▶ [HOW TO COMPLETE THIS TASK]:
Go through the data below and gather each line containing "filter".

▶ [TASK INPUTS]:
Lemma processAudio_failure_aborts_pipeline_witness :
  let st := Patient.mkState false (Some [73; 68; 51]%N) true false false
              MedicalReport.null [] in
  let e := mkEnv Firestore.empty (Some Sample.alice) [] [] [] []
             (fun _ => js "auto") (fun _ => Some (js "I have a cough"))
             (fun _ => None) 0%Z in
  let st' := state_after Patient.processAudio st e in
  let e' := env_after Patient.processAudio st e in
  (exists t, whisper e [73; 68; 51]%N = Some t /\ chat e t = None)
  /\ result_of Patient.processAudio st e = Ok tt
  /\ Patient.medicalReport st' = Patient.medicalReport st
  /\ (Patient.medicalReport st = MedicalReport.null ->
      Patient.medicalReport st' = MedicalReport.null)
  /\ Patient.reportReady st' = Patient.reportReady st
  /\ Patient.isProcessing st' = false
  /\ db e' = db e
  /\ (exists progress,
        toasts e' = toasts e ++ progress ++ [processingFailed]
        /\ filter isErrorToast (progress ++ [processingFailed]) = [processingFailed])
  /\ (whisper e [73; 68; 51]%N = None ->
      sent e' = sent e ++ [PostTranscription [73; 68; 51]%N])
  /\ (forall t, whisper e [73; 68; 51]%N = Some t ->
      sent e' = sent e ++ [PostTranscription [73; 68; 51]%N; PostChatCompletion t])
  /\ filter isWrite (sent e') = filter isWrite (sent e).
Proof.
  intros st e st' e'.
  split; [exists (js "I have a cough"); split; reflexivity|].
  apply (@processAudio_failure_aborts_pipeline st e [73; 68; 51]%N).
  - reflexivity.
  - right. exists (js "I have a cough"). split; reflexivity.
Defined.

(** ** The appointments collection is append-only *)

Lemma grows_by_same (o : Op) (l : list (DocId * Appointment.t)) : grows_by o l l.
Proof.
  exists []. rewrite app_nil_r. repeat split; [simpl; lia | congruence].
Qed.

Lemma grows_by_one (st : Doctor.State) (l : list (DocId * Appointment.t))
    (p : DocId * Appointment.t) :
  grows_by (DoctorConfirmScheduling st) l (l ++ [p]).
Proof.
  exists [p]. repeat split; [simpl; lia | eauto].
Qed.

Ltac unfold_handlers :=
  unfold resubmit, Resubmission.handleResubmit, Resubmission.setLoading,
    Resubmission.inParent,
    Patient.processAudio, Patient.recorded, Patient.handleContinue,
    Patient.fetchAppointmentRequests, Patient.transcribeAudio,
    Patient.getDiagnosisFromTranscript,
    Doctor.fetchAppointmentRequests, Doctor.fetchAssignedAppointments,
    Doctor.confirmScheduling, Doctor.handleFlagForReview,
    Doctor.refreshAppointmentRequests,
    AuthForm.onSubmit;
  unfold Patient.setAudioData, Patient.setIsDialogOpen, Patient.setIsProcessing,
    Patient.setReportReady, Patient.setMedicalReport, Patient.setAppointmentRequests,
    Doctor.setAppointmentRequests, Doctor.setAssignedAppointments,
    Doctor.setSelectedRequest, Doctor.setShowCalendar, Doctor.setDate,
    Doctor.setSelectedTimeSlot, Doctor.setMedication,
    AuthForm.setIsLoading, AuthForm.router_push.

...

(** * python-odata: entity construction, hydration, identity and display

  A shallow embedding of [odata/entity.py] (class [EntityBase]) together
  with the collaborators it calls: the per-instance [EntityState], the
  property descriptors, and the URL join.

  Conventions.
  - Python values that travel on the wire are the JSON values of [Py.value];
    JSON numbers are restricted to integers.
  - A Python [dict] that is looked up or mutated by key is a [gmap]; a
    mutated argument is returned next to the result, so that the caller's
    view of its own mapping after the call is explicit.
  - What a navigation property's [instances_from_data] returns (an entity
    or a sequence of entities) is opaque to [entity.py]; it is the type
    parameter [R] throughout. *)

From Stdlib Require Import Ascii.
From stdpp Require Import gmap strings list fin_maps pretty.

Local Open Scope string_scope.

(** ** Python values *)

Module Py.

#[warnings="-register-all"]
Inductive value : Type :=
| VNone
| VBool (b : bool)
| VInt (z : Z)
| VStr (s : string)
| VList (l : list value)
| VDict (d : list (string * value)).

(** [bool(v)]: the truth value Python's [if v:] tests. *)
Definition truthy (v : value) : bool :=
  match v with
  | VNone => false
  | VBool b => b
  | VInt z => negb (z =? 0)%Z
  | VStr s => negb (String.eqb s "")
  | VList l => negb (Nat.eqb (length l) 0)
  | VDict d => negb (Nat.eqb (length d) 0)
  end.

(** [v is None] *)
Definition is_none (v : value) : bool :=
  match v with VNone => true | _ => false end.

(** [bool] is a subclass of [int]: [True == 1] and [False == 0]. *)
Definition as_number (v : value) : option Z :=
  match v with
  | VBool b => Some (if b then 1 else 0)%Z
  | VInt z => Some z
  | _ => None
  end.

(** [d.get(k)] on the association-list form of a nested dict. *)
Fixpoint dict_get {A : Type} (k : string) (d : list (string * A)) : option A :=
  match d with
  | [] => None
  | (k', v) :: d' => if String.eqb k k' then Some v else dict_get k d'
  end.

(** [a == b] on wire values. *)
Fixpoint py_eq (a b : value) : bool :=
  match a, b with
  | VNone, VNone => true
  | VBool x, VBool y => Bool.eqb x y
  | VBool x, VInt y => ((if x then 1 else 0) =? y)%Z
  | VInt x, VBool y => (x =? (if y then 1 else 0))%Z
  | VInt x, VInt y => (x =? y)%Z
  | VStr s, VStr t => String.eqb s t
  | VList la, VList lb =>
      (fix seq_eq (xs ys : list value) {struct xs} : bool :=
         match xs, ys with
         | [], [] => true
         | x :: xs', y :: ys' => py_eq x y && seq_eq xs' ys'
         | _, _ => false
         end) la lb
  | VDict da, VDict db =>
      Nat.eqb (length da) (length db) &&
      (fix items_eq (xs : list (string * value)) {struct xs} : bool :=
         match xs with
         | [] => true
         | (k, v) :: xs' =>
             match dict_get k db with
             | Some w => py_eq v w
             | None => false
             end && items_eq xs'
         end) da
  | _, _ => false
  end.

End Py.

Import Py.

▶ [RESULT OF THIS TASK]:
        /\ filter isErrorToast (progress ++ [processingFailed]) = [processingFailed])
  /\ filter isWrite (sent e') = filter isWrite (sent e).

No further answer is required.